Epigenetic Drivers of Hematopoietic Stem Cell Aging
2013 new Scholar Award in aging
The process of aging involves a progressive decline in physiology and function of our tissues. Current research suggests that we age, in part, due to reduced function of self-renewing stem cells that are required for tissue rejuvenation of many tissue types. Our understanding of why and how stem cells decline in function during aging is incomplete. The question of how stem cells age is presently best addressed using the blood (hematopoietic) system, where hematopoietic stem cells (HSCs) are easily purified and studied in well-validated assays such as bone marrow transplantation. A number of health conditions involving the blood system are more prevalent in aged populations including immune deficiency, anemia, bone marrow failure and predisposition to acute myeloid leukemia (AML). All of these contribute significantly to increased morbidity and mortality.
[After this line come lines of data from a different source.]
(** The loop from the start of the segments [segs], which the path holds
    at index [tp + i] and which end at [tplen], against the names from
    slot [d] on: the matcher returns 0 exactly when every segment matches
    its name. *)
Lemma check_search_loop_segments (segs : list (list byte))
    (ancs : list (list byte)) (i : Z) (d : nat) :
  segs <> [] -> Forall good_seg segs ->
  holds tpath (tp + i) (join_path segs) ->
  i + Z.of_nat (length (join_path segs)) = tplen ->
  length ancs = length segs -> names_at mem ctx d ancs ->
  exists r,
    check_search_loop mem (S (length (join_path segs))) ctx tpath tp tplen
      i (tp + i) (Z.of_nat d) = Ret r /\
    (r = 0 <-> Forall2 seg_match segs ancs).
Proof.
  revert ancs i d. induction segs as [|s rest IH];
    intros ancs i d Hne Hgood Hh Hend Hlen Hnames; [contradiction|].
  destruct ancs as [|anc ancs]; [discriminate|].
  apply Forall_cons in Hgood as [(Hs_ne & Hs_slash & _) Hgood].
  destruct (Hnames 0%nat anc eq_refl) as (a & Hslot & Hanc).
  rewrite Nat.add_0_r in Hslot.
  assert (forall j, i <= j < i + Z.of_nat (length s) ->
            Byte.eqb (char_at tpath (tp + j)) SLASH = false) as Hin.
  { intros j Hj. apply byte_eqb_false.
    destruct (lookup_lt_is_Some_2 s (Z.to_nat (j - i))) as [x Hx]; [lia|].
    assert (holds tpath (tp + i) s) as Hs.
    { destruct rest; [exact Hh|].
      rewrite join_path_cons in Hh. apply holds_app in Hh. tauto. }
    replace (tp + j) with (tp + i + Z.of_nat (Z.to_nat (j - i))) by lia.
    rewrite (Hs _ _ Hx). intros ->. apply Hs_slash.
    eapply list_elem_of_lookup_2. eassumption. }
  assert (path ctx !! Z.to_nat (Z.of_nat d) = Some (Some a)) as Hslot'
    by (rewrite Nat2Z.id; assumption).
  assert (tp + (i + Z.of_nat (length s)) - (tp + i) = Z.of_nat (length s))
    as Hdn by lia.
  destruct rest as [|s' rest].
  - (* the last segment *)
    simpl join_path in *.
    replace (S (length s)) with (length s + 1)%nat by lia.
    rewrite check_search_loop_skip.
    2:{ intros j Hj. split; [apply Hin; assumption | lia]. }
    destruct (check_search_loop_compare 0 (i + Z.of_nat (length s)) (tp + i)
                (Z.of_nat d) s a anc (or_intror Hend) Hs_ne Hh Hdn
                (Nat2Z.is_nonneg d) Hslot' Hanc)
      as [(Hm & ->) | (Hm & r & Hr & ->)].
    + exists 0. split; [reflexivity|]. split; [|reflexivity].
      intros _. destruct ancs; [|discriminate].
      constructor; [assumption | constructor].
    + exists r. split; [reflexivity|]. split; [contradiction|].
      intros HF. apply Forall2_cons in HF as [HF _]. contradiction.
  - (* a segment followed by a slash *)
    rewrite join_path_cons in *.
    set (J := join_path (s' :: rest)) in *.
    apply holds_app in Hh as [Hs Hrest].
    rewrite length_app in *. simpl length in *.
    replace (S (length s + S (length J)))
      with (length s + S (S (length J)))%nat by lia.
    rewrite check_search_loop_skip.
    2:{ intros j Hj. split; [apply Hin; assumption | lia]. }
    assert (Byte.eqb (char_at tpath (tp + (i + Z.of_nat (length s)))) SLASH
            = true) as Hsl.
    { apply byte_eqb_true.
      replace (tp + (i + Z.of_nat (length s)))
        with (tp + i + Z.of_nat (length s) + Z.of_nat 0) by lia.
      apply Hrest. reflexivity. }
    destruct (check_search_loop_compare (S (length J))
                (i + Z.of_nat (length s)) (tp + i) (Z.of_nat d) s a anc
                (or_introl Hsl) Hs_ne Hs Hdn (Nat2Z.is_nonneg d) Hslot' Hanc)
      as [(Hm & ->) | (Hm & r & Hr & ->)].
    + destruct (IH ancs (i + Z.of_nat (length s) + 1) (S d))
        as (r & Hr & Hiff); try assumption; try discriminate.
      * intros k x Hk.
        replace (tp + (i + Z.of_nat (length s) + 1) + Z.of_nat k)
          with (tp + i + Z.of_nat (length s) + Z.of_nat (S k)) by lia.
        apply Hrest. exact Hk.
      * lia.
      * simpl in Hlen. lia.
      * intros k x Hk. destruct (Hnames (S k) x Hk) as (a' & Ha' & Hc').
        exists a'. split; [|assumption].
        rewrite <- Ha'. f_equal. lia.
      * exists r. split.
        -- rewrite <- Hr. f_equal; lia.
        -- rewrite Hiff. split.
           ++ intros HF. constructor; assumption.
           ++ intros HF. apply Forall2_cons in HF. tauto.
    + exists r. split; [reflexivity|]. split; [contradiction|].
      intros HF. apply Forall2_cons in HF as [HF _]. contradiction.
Qed.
Our research focuses on how epigenetic mechanisms contribute to HSC aging. Epigenetics, the study of changes in gene activity that are not caused by changes in the DNA sequence, is emerging as an exciting new frontier in stem cell aging. Our research focuses on a specific form of epigenetic regulation, called DNA methylation. We use cutting-edge techniques to define specific epigenetic changes that occur during HSC aging, and combine this with unique mutant mouse models to test whether these changes accelerate aging. Our research also examines how therapies that are known to rejuvenate HSCs, such as rapamycin, are dependent upon inducing epigenetic changes. Together, our results will define epigenetic mechanisms that promote or prevent HSC aging, offering a means to extend human healthspan by preventing or reversing age-associated immune deficiency, anemia, marrow failure, and predisposition to cancer.